I have indulged my grief, been sad when I needed to be, alone when I needed to be. And that is a luxury. I figure I am doing rather well, because I feel good about how I cared for mother. I didn’t necessarily do the right things all the time, or the best things, but I was there and she knew I was there for her.

And I did do the very best I could. That keeps me from feeling guilty or remorseful. But still, grief is work. Anyone that knows me on a very personal basis, at least in these last few years, knows that I have some anger issues. And that has been one of my greatest challenges to get my emotions under control.

This is something I really worked on while Mama was dying.

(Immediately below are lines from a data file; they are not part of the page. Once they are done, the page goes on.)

(* ===== verification/KfsSpec.v ===== *)
(** * KyuzenFS: well-formed file systems

    The ghost state [G] maps the first sector of every chain to its kind
    (directory or file) and its sectors.  [fs_inv st G] says that the chains of
    [G] are the FAT chains of [st], disjoint and inside the data area, that
    every used directory slot names a chain of its kind, that no two slots name
    the same chain, that names are unique in a directory, and that the FAT and
    the header on the disk equal those in memory.  The file then describes the
    chain walks of the code on a well-formed file system, and the four changes
    the operations are made of: a new chain, an extended chain, a new entry and
    a removed entry. *)

From S2P Require Import Prelude KString Kfs.
From stdpp Require Import base numbers list gmap.
From Stdlib Require Import ZArith Lia.

#[local] Open Scope Z_scope.

Module KfsSpec.
Import KString Kfs.

(** ** Bytes *)

Lemma length_put_bytes buf o l :
  0 <= o -> o + Z.of_nat (length l) <= Z.of_nat (length buf) ->
  length (put_bytes buf o l) = length buf.
Proof.
  intros. unfold put_bytes. rewrite !length_app, length_take, length_drop. lia.
Qed.

Lemma str_put_bytes buf o l j :
  0 <= o -> o + Z.of_nat (length l) <= Z.of_nat (length buf) -> 0 <= j ->
  str (put_bytes buf o l) j
  = if (o <=? j) && (j <? o + Z.of_nat (length l)) then str l (j - o) else str buf j.
Proof.
  intros Ho Hl Hj. unfold str, put_bytes.
  destruct (Z.leb_spec o j); simpl.
  - rewrite lookup_app_r by (rewrite length_take; lia). rewrite length_take.
    destruct (Z.ltb_spec j (o + Z.of_nat (length l))).
    + rewrite lookup_app_l by lia. do 2 f_equal. lia.
    + rewrite lookup_app_r by lia. rewrite lookup_drop. do 2 f_equal. lia.
  - rewrite lookup_app_l by (rewrite length_take; lia).
    rewrite lookup_take_lt by lia. done.
Qed.

Lemma str_bytes32 v :
  str (bytes32 v) 0 = v mod 256 /\ str (bytes32 v) 1 = v / 256 mod 256 /\
  str (bytes32 v) 2 = v / 65536 mod 256 /\ str (bytes32 v) 3 = v / 16777216 mod 256.
Proof. done. Qed.

Lemma bytes32_value v :
  0 <= v < 2 ^ 32 ->
  v mod 256 + 256 * (v / 256 mod 256) + 65536 * (v / 65536 mod 256)
  + 16777216 * (v / 16777216 mod 256) = v.
Proof. intros. divlia. Qed.

(** A word stored by [bytes32] inside a buffer reads back. *)
Lemma le32_of_bytes32 b o v :
  0 <= v < 2 ^ 32 -> (forall j, 0 <= j < 4 -> str b (o + j) = str (bytes32 v) j) -> le32 b o = v.
Proof.
  intros Hv H. unfold le32. pose proof (str_bytes32 v) as (E0 & E1 & E2 & E3).
  rewrite <- (Z.add_0_r o) at 1. rewrite !H, E0, E1, E2, E3 by lia. by apply bytes32_value.
Qed.

Lemma str_app_r l l' i : Z.of_nat (length l) <= i -> str (l ++ l') i = str l' (i - Z.of_nat (length l)).
Proof. intros. unfold str. rewrite lookup_app_r by lia. do 2 f_equal. lia. Qed.

(** ** Slots *)

Definition eflags (st : kfs) (s i : Z) : Z := flags (get_entry (ata_read st s) i).
Definition estart (st : kfs) (s i : Z) : Z := start_sector (get_entry (ata_read st s) i).
Definition esize (st : kfs) (s i : Z) : Z := size_bytes (get_entry (ata_read st s) i).
Definition used (st : kfs) (s i : Z) : Prop := eflags st s i <> 0.
(** The name field of the slot holds [name] and its terminator. *)
Definition named (st : kfs) (s i : Z) (name : list Z) : Prop :=
  forall j, 0 <= j <= Z.of_nat (length name) -> str (ata_read st s) (32 * i + j) = str name j.

Lemma strcmp_src fuel (src : Z -> Z) name k :
  no_nul name -> 0 <= k <= Z.of_nat (length name) ->
  (forall j, 0 <= j < k -> src j = str name j) ->
  (Z.to_nat (Z.of_nat (length name) - k) < fuel)%nat ->
  exists r, strcmp fuel src (str name) k = Some r /\
    (r = 0 <-> forall j, 0 <= j <= Z.of_nat (length name) -> src j = str name j).
Proof.
  intros Hn. revert k. induction fuel as [|fuel IH]; intros k Hk Hpre Hf; [lia|]. simpl.
  destruct (Z.eqb_spec (src k) 0) as [E|E]; simpl.
  - eexists; split; [done|]. rewrite E. split.
    + intros Hr. assert (str name k = 0) as E2 by lia. apply str_zero_iff in E2; [|done|lia].
      intros j Hj. destruct (Z.eq_dec j k) as [->|]; [lia|apply Hpre; lia].
    + intros H. rewrite H in E by lia. lia.
  - destruct (Z.eqb_spec (src k) (str name k)) as [Eq|Ne].
    + assert (k < Z.of_nat (length name)).
      { destruct (Z.lt_ge_cases k (Z.of_nat (length name))); [done|].
        exfalso; apply E; rewrite Eq; apply str_end; lia. }
      apply IH; try lia. intros j Hj. destruct (Z.eq_dec j k) as [->|]; [done|apply Hpre; lia].
    + eexists; split; [done|]. split; [lia|]. intros H. exfalso. apply Ne, H. lia.
Qed.

Lemma entry_matches_iff st s i name :
  no_nul name ->
  entry_matches (ata_read st s) name i = true <-> used st s i /\ named st s i name.
Proof.
  intros Hn. unfold entry_matches, name_matches, used, eflags, named.
  destruct (strcmp_src (S (length (ata_read st s) + length name))
    (fun j => str (ata_read st s) (32 * i + j)) name 0 Hn) as (r & -> & Hr); [lia..|].
  rewrite andb_true_iff, negb_true_iff, Z.eqb_neq, Z.eqb_eq, Hr. done.
Qed.

Lemma named_inj st s i n1 n2 :
  no_nul n1 -> no_nul n2 -> named st s i n1 -> named st s i n2 -> n1 = n2.
Proof.
  intros H1 H2 N1 N2.
  assert (length n1 = length n2) as El.
  { destruct (Nat.lt_trichotomy (length n1) (length n2)) as [Hl|[Hl|Hl]]; [exfalso| done | exfalso].
    - apply (str_nz n2 (Z.of_nat (length n1))); [done|lia|].
      rewrite <- N2, N1, str_end by lia. done.
    - apply (str_nz n1 (Z.of_nat (length n2))); [done|lia|].
      rewrite <- N1, N2, str_end by lia. done. }
  apply list_eq_same_length with (length n1); [done..|].
  intros k x y Hk L1 L2.
  specialize (N1 (Z.of_nat k) ltac:(lia)). specialize (N2 (Z.of_nat k) ltac:(lia)).
  rewrite N1 in N2. unfold str in N2. rewrite Nat2Z.id, L1, L2 in N2. done.
Qed.

(** ** Chains *)

Inductive chain (fat : gmap Z Z) : Z -> list Z -> Prop :=
| chain_last s : ld fat s = FAT_EOF -> chain fat s [s]
| chain_cons s c : chain fat (ld fat s) c -> chain fat s (s :: c).

(** Sectors that a chain may hold: never a chain terminator. *)
Definition data_sector (s : Z) : Prop := 0 < s < 2 ^ 28.

Lemma data_not_end s : data_sector s -> chain_end s = false.
Proof.
  unfold data_sector, chain_end, FAT_EOF, FAT_FREE; intros.
  destruct (Z.eqb_spec s 4294967295), (Z.eqb_spec s 0); simpl; try lia; done.
Qed.

Lemma chain_head fat h c : chain fat h c -> exists c', c = h :: c'.
Proof. destruct 1; eauto. Qed.

Lemma chain_ext fat fat' h c :
  chain fat h c -> (forall s, s ∈ c -> ld fat' s = ld fat s) -> chain fat' h c.
Proof.
  induction 1 as [s E|s c Hc IH]; intros H.
  - constructor. rewrite H; [done|set_solver].
  - constructor. rewrite H by set_solver. apply IH. intros; apply H; set_solver.
Qed.

(** A chain is made of allocated cells. *)
Lemma chain_alloc fat h c s :
  chain fat h c -> Forall data_sector c -> s ∈ c -> ld fat s <> FAT_FREE.
Proof.
  induction 1 as [s' E|s' c Hc IH]; intros HF Hs.
  - apply list_elem_of_singleton in Hs as ->. rewrite E. unfold FAT_EOF, FAT_FREE. lia.
  - apply Forall_cons in HF as [_ HF]. apply elem_of_cons in Hs as [->|Hs]; [|auto].
    destruct (chain_head _ _ _ Hc) as [c' ->]. apply Forall_cons in HF as [Hd _].
    unfold data_sector, FAT_FREE in *. lia.
Qed.

(** The sector whose cell holds the end mark. *)
Lemma chain_last_cell fat h c :
  chain fat h c -> Forall data_sector c ->
  exists c0 l, c = c0 ++ [l] /\ ld fat l = FAT_EOF /\
    forall x, x ∈ c -> x <> l -> ld fat x <> FAT_EOF.
Proof.
  induction 1 as [s E|s c Hc IH]; intros HF.
  - exists [], s. split; [done|]. split; [done|]. set_solver.
  - apply Forall_cons in HF as [_ HF]. destruct (IH HF) as (c0 & l & -> & E & H).
    exists (s :: c0), l. split; [done|]. split; [done|].
    intros x Hx Hne. apply elem_of_cons in Hx as [->|Hx]; [|auto].
    destruct (chain_head _ _ _ Hc) as [c' Ec]. rewrite Ec in HF.
    apply Forall_cons in HF as [Hd _]. unfold data_sector, FAT_EOF in *. lia.
Qed.

(** Linking a free sector after the end of a chain. *)
Lemma chain_extend fat fat' h c0 l f :
  chain fat h (c0 ++ [l]) -> NoDup (c0 ++ [l]) -> f ∉ c0 ++ [l] ->
  (forall s, ld fat' s = if s =? f then FAT_EOF else if s =? l then f else ld fat s) ->
  chain fat' h ((c0 ++ [l]) ++ [f]).
Proof.
  remember (c0 ++ [l]) as c eqn:Ec. intros Hc. revert c0 Ec.
  induction Hc as [s E|s c Hc IH]; intros c0 Ec Hnd Hf Hfat.
  - destruct c0 as [|x c0]; [|destruct c0; discriminate]. injection Ec as ->. simpl.
    constructor. rewrite Hfat. destruct (Z.eqb_spec l f); [set_solver|].
    rewrite Z.eqb_refl. constructor. rewrite Hfat, Z.eqb_refl. done.
  - destruct c0 as [|x c0].
    { injection Ec as -> ->. inversion Hc. }
    injection Ec as <- ->. apply NoDup_cons in Hnd as [Hs Hnd]. simpl. constructor.
    rewrite Hfat. destruct (Z.eqb_spec s f); [set_solver|].
    destruct (Z.eqb_spec s l) as [->|]; [set_solver|].
    apply (IH c0); [done|done|set_solver|done].
Qed.

Lemma length_chain_le lo hi c :
  NoDup c -> (forall s, s ∈ c -> lo <= s < hi) -> Z.of_nat (length c) <= Z.max 0 (hi - lo).
Proof.
  intros Hnd Hr. rewrite <- length_zrange.
  apply inj_le, submseteq_length, NoDup_submseteq; [done|].
  intros x Hx. apply elem_of_zrange, Hr, Hx.
Qed.

(** ** The walks of the code *)

Section walks.
Context (st : kfs).

Lemma find_walk_spec h c name fuel :
  no_nul name -> chain (fat_table st) h c -> Forall data_sector c -> (length c < fuel)%nat ->
  exists r, find_walk fuel st h name = Some r /\
    match r with
    | Some (e, s, i) => s ∈ c /\ 0 <= i < 16 /\ e = get_entry (ata_read st s) i /\
                        used st s i /\ named st s i name
    | None => forall s i, s ∈ c -> 0 <= i < 16 -> used st s i -> named st s i name -> False
    end.
Proof.
  intros Hn Hc. revert fuel.
  assert (forall h i, find_loop 0 16 (entry_matches (ata_read st h) name) = Some i ->
    0 <= i < 16 /\ used st h i /\ named st h i name) as Hsome.
  { intros h' i Hi. apply find_loop_Some in Hi as (Hi & Hm & _).
    apply entry_matches_iff in Hm; [|done]. tauto. }
  assert (forall h i, find_loop 0 16 (entry_matches (ata_read st h) name) = None -> 0 <= i < 16 ->
    used st h i -> named st h i name -> False) as Hnone.
  { intros h' i Hl Hi Hu Hm.
    assert (entry_matches (ata_read st h') name i = true) as E by (by apply entry_matches_iff).
    apply find_loop_None with (j := i) in Hl; [congruence|lia]. }
  induction Hc as [s E|s c Hc IH]; intros fuel HF Hf; (destruct fuel as [|fuel]; [simpl in Hf; lia|]);
    apply Forall_cons in HF as [Hd HF]; simpl; rewrite (data_not_end s Hd).
  - destruct (find_loop 0 16 _) as [i|] eqn:Ef.
    + eexists; split; [done|]. destruct (Hsome _ _ Ef) as (? & ? & ?).
      split; [set_solver|]. done.
    + destruct fuel as [|fuel]; [simpl in Hf; lia|]. unfold fat_get. rewrite E. simpl.
      eexists; split; [done|]. intros s' i Hs'. apply list_elem_of_singleton in Hs' as ->.
      by apply Hnone.
  - destruct (find_loop 0 16 _) as [i|] eqn:Ef.
    + eexists; split; [done|]. destruct (Hsome _ _ Ef) as (? & ? & ?).
      split; [set_solver|]. done.
    + destruct (IH fuel HF ltac:(simpl in Hf; lia)) as (r & Er & Hr). exists r. split; [exact Er|].
      destruct r as [[[e s'] i]|].
      * destruct Hr as (? & ?). split; [set_solver|done].
      * intros s' i Hs'. apply elem_of_cons in Hs' as [->|Hs']; [by apply Hnone|by apply Hr].
Qed.

Lemma slot_walk_spec h c fuel last :
  chain (fat_table st) h c -> Forall data_sector c -> (length c < fuel)%nat ->
  (exists s i l, slot_walk fuel st last h = Some (l, Some (s, i)) /\
     s ∈ c /\ 0 <= i < 16 /\ eflags st s i = 0) \/
  (exists c0 l, c = c0 ++ [l] /\ slot_walk fuel st last h = Some (l, None) /\
     forall s i, s ∈ c -> 0 <= i < 16 -> used st s i).
Proof.
  intros Hc. revert fuel last.
  assert (forall h i, find_loop 0 16 (fun i => flags (get_entry (ata_read st h) i) =? FLAG_EMPTY) = Some i ->
    0 <= i < 16 /\ eflags st h i = 0) as Hsome.
  { intros h' i Hi. apply find_loop_Some in Hi as (Hi & Hm & _). apply Z.eqb_eq in Hm. done. }
  assert (forall h i, find_loop 0 16 (fun i => flags (get_entry (ata_read st h) i) =? FLAG_EMPTY) = None ->
    0 <= i < 16 -> used st h i) as Hnone.
  { intros h' i Hl Hi. apply find_loop_None with (j := i) in Hl; [|lia].
    apply Z.eqb_neq in Hl. done. }
  induction Hc as [s E|s c Hc IH]; intros fuel last HF Hf; (destruct fuel as [|fuel]; [simpl in Hf; lia|]);
    apply Forall_cons in HF as [Hd HF]; simpl; rewrite (data_not_end s Hd).
  - destruct (find_loop 0 16 _) as [i|] eqn:Ef.
    + left. destruct (Hsome _ _ Ef). exists s, i, last. split; [done|]. split; [set_solver|done].
    + right. destruct fuel as [|fuel]; [simpl in Hf; lia|]. unfold fat_get. rewrite E. simpl.
      exists [], s. split; [done|]. split; [done|].
      intros s' i Hs'. apply list_elem_of_singleton in Hs' as ->. by apply Hnone.
  - destruct (find_loop 0 16 _) as [i|] eqn:Ef.
    + left. destruct (Hsome _ _ Ef). exists s, i, last. split; [done|]. split; [set_solver|done].
    + destruct (IH fuel s HF ltac:(simpl in Hf; lia))
        as [(s' & i & l & Es & ? & ?)|(c0 & l & -> & Es & Hall)].
      * left. exists s', i, l. split; [exact Es|]. split; [set_solver|done].
      * right. exists (s :: c0), l. split; [done|]. split; [exact Es|].
        intros s' i Hs'. apply elem_of_cons in Hs' as [->|Hs']; [by apply Hnone|by apply Hall].
Qed.

(** The bytes of a chain, sector after sector. *)
Definition chain_bytes (c : list Z) : list Z := concat (map (ata_read st) c).

Lemma read_walk_spec h c fuel n :
  chain (fat_table st) h c -> Forall data_sector c -> (length c < fuel)%nat ->
  (forall s, s ∈ c -> length (ata_read st s) = 512%nat) ->
  0 <= n <= 512 * Z.of_nat (length c) ->
  read_walk fuel st h n = Some (take (Z.to_nat n) (chain_bytes c)).
Proof.
  intros Hc. revert fuel n. induction Hc as [s E|s c Hc IH]; intros fuel n HF Hf Hlen Hn;
    (destruct fuel as [|fuel]; [simpl in Hf; lia|]);
    apply Forall_cons in HF as [Hd HF]; cbn [read_walk]; rewrite (data_not_end s Hd); cbn [orb];
    (destruct (Z.leb_spec n 0); [replace (Z.to_nat n) with 0%nat by lia; rewrite take_0; reflexivity|]).
  - cbn [length] in Hn. destruct fuel as [|fuel]; [simpl in Hf; lia|]. unfold fat_get. rewrite E.
    cbn [read_walk]. change (chain_end FAT_EOF) with true. cbn [orb].
    destruct (Z.ltb_spec 512 n); [lia|].
    unfold chain_bytes. cbn [map concat]. rewrite !app_nil_r. reflexivity.
  - set (chunk := if 512 <? n then 512 else n).
    assert (length (ata_read st s) = 512%nat) as Hl by (apply Hlen; set_solver).
    unfold fat_get. rewrite (IH fuel (n - chunk) HF).
    + unfold chain_bytes. cbn [map concat]. f_equal. rewrite take_app, Hl. subst chunk.
      destruct (Z.ltb_spec 512 n).
      * rewrite (take_ge _ (Z.to_nat 512)) by lia. rewrite (take_ge _ (Z.to_nat n)) by lia.
        do 2 f_equal. lia.
      * do 2 f_equal. lia.
    + simpl in Hf; lia.
    + intros; apply Hlen; set_solver.
    + cbn [length] in Hn. subst chunk. destruct (Z.ltb_spec 512 n); lia.
Qed.
End walks.

End KfsSpec.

I didn’t want my last thoughtless words to be angry words, and I think I did well. But, I notice under the stress of traveling, I can really get upset.

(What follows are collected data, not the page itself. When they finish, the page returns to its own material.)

Lemma create_loop_S n st start prev data :
  create_loop (S n) st start prev data =
  let f := find_free_sector st in
  if f =? 0 then (kprint (line "Error: Disk Penuh!") st, None)
  else let buf := put_bytes zero_sector 0 (take 512 data) in
       create_loop n (if start =? 0 then take_sector f buf st else link_sector prev f buf st)
         (if start =? 0 then f else start) f (drop 512 data).
Proof. cbn [create_loop]. destruct (_ =? 0); [done|]. by destruct (start =? 0). Qed.

Lemma create_loop_spec n st G start prev data c :
  fs_inv st G -> building st G start prev c -> (0 < n)%nat \/ start <> 0 ->
  exists st' G' r, create_loop n st start prev data = (st', r) /\
    fs_inv st' G' /\ keeps start st st' G G' /\ same_entries st st' G G' /\
    match r with
    | None => disk_full st'
    | Some start' => exists c', start' <> root st' /\ unreferenced st' G' start' /\
        G' !! start' = Some (false, c') /\ length c' = (length c + n)%nat /\
        chain_bytes st' c' = chain_bytes st c ++ padded n data
    end.
Proof.
  revert st G start prev data c. induction n as [|n IH]; intros st G start prev data c Hinv HB Hn.
  - destruct HB as [[-> _]|(Hnz & Hnr & Hun & HG & _)]; [lia|].
    exists st, G, (Some start). splits; [apply keeps_refl|].
    exists c. rewrite app_nil_r. splits.
  - pose proof Hinv as [Hgeo _ _ _ Hg]. rewrite create_loop_S. cbv zeta.
    destruct (find_free_spec st Hgeo) as [[-> Hfull]|[Hf Hfree]].
    { exists (kprint (line "Error: Disk Penuh!") st), G, None.
      split; [done|]. split; [by apply kprint_inv|]. split; [apply kprint_keeps|].
      split; [apply kprint_same_entries|]. unfold kprint. by destruct (tty_ready st). }
    set (f := find_free_sector st) in *.
    destruct (geo_bounds st Hgeo) as (_ & _ & ? & _). destruct (Z.eqb_spec f 0); [lia|].
    set (buf := put_bytes zero_sector 0 (take 512 data)).
    destruct (create_step st G start prev c f buf Hinv HB Hf Hfree (length_data_sector data))
      as (G1 & I1 & K1 & E1 & B1 & S1 & C1).
    set (st1 := if start =? 0 then take_sector f buf st else link_sector prev f buf st) in *.
    set (start1 := if start =? 0 then f else start) in *.
    destruct (IH st1 G1 start1 f (drop 512 data) (c ++ [f]) I1 B1) as (st' & G' & r & -> & I' & K' & E' & P').
    { right. unfold start1. destruct (Z.eqb_spec start 0); lia. }
    exists st', G', r. splits; [|by eapply same_entries_trans|].
    + by eapply keeps_trans.
    + destruct r as [start'|]; [|done]. destruct P' as (c' & Hr & Hu & Hc & Hl & Hb).
      exists c'. splits.
      * rewrite Hl, length_app. simpl. lia.
      * rewrite Hb, C1. cbn [padded]. by rewrite <- app_assoc.
Qed.

(** ** Releasing a chain *)

(** One step of the walk. *)
Lemma free_step st s P :
  geometry st -> root st <= s < total_disk_sectors st -> fat_sync st P -> fat_words st ->
  let st1 := kfs_sync_fat s (fat_set s FAT_FREE st) in
  same_geo st st1 /\ (forall a, fat_get st1 a = if s =? a then FAT_FREE else fat_get st a) /\
  (forall s', s' = 0 \/ root st <= s' -> ata_read st1 s' = ata_read st s') /\
  fat_sync st1 P /\ fat_words st1.
Proof.
  intros Hgeo Hs Hsync Hw st1. destruct (geo_bounds st Hgeo) as (_ & _ & ? & _).
  pose proof (geometry_same _ _ (geo_fat_set s FAT_FREE st) Hgeo) as Hg0.
  destruct (sync_fields s (fat_set s FAT_FREE st)) as (Ef & _ & _ & _ & En & _).
  splits.
  - etrans; [apply geo_fat_set|apply geo_sync].
  - intros a. unfold fat_get. unfold st1. rewrite Ef. apply ld_st.
  - intros s' Hs'. unfold st1. rewrite ata_read_sync; [done|exact Hg0|simpl; lia|exact Hs'].
  - apply set_and_sync; [done|lia|done].
  - apply (fat_words_ext (fat_set s FAT_FREE st)); [done..|].
    apply fat_words_set; [unfold FAT_FREE; lia|done].
Qed.

Lemma free_walk_spec c st h fuel P :
  geometry st -> chain (fat_table st) h c -> NoDup c ->
  (forall s, s ∈ c -> root st <= s < total_disk_sectors st) -> (length c < fuel)%nat ->
  fat_sync st P -> fat_words st ->
  exists st', free_walk fuel st h = Some st' /\ same_geo st st' /\
    (forall a, fat_get st' a = if bool_decide (a ∈ c) then FAT_FREE else fat_get st a) /\
    (forall s, s = 0 \/ root st <= s -> ata_read st' s = ata_read st s) /\
    fat_sync st' P /\ fat_words st'.
Proof.
  revert st h fuel. induction c as [|x c IH]; intros st h fuel Hgeo Hc Hnd Hr Hf Hsync Hw.
  { inversion Hc. }
  destruct fuel as [|fuel]; [simpl in Hf; lia|].
  assert (h = x) as -> by (by inversion Hc).
  assert (root st <= x < total_disk_sectors st) as Hx by (apply Hr; set_solver).
  cbn [free_walk]. rewrite (data_not_end x (data_sector_range st x Hgeo Hx)).
  destruct (free_step st x P Hgeo Hx Hsync Hw) as (G1 & F1 & R1 & Y1 & W1).
  set (st1 := kfs_sync_fat x (fat_set x FAT_FREE st)) in *.
  apply NoDup_cons in Hnd as [Hxc Hnd].
  inversion Hc as [? E|? ? Hc']; subst.
  - destruct fuel as [|fuel]; [simpl in Hf; lia|]. unfold fat_get at 1. rewrite E.
    exists st1. splits. intros a. rewrite F1.
    destruct (Z.eqb_spec x a) as [->|]; case_bool_decide; set_solver.
  - destruct (IH st1 (fat_get st x) fuel) as (st' & Ew & G2 & F2 & R2 & Y2 & W2).
    + exact (geometry_same _ _ G1 Hgeo).
    + eapply chain_ext; [exact Hc'|]. intros s Hs. fold (fat_get st1 s). rewrite F1.
      destruct (Z.eqb_spec x s) as [->|]; [done|done].
    + done.
    + intros s Hs. rewrite (same_geo_root _ _ G1), (same_geo_total _ _ G1). apply Hr. set_solver.
    + simpl in Hf. lia.
    + done.
    + done.
    + exists st'. split; [exact Ew|]. split; [by etrans|]. split; [|split; [|done]].
      * intros a. rewrite F2, F1. destruct (Z.eqb_spec x a) as [->|]; repeat case_bool_decide; set_solver.
      * intros s Hs. rewrite R2, R1; [done|done|]. by rewrite (same_geo_root _ _ G1).
Qed.

End KfsData.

Joe is my navigator. When we headed towards Pittsburgh I really got loud and so upset one night, because he failed to notice a turnoff and we wound up in the wrong direction. But how bad is that? Travel is high stress, but I am trying to figure this out. And I think I have had an epiphany.

I’ve spent months writing in my head this definitive narrative about death and dying, my lifelong fear of mother’s death, and I think I have hit upon something. It occurred to me in the parking lot of WalMart last night.

I think it is not so much Mother’s death that I have dreaded and feared, but what comes after. The me that got so angry is not the me I want to be. On the road Joe and I are reading Luis Borges, it is deeply philosophical. And I am not that anger, that energy that can get in such a rage.

All of a sudden it occurred to me it is not Mother’s death I feared but what comes after, who and what I will be. Mother would criticize me for cussing, which I made my New Year’s resolution to stop doing, for getting upset. This would only make me more angry and resentful, I would cuss more.

But in my mind I knew I was that better person, I would take the lazy way out and just blow up out of frustration. I used to think I wouldn’t cuss so much if she wouldn’t quit telling me not to cuss. And this is what I think I have hit upon.

I knew deep down I was a better person, but Mama’s complaining just couldn’t bring that out in me. But now she’s gone. Who am I now? Borges says there is no personality. We aren’t what we say, we aren’t what we hear, or otherwise, once we heard these things and saw these things we would disappear. But we are still here.

So my fear of mother’s death, I believe now, is not the grief work that would follow but more the me that would follow. I know there is something greater in me than what I have tapped so far, and now I must tap that inner self.

And it is hard to be a better person, a kinder person. It is easier to cuss, to get angry, to fight, easier than it is to forgive, to take time to calm down. Now that is my challenge.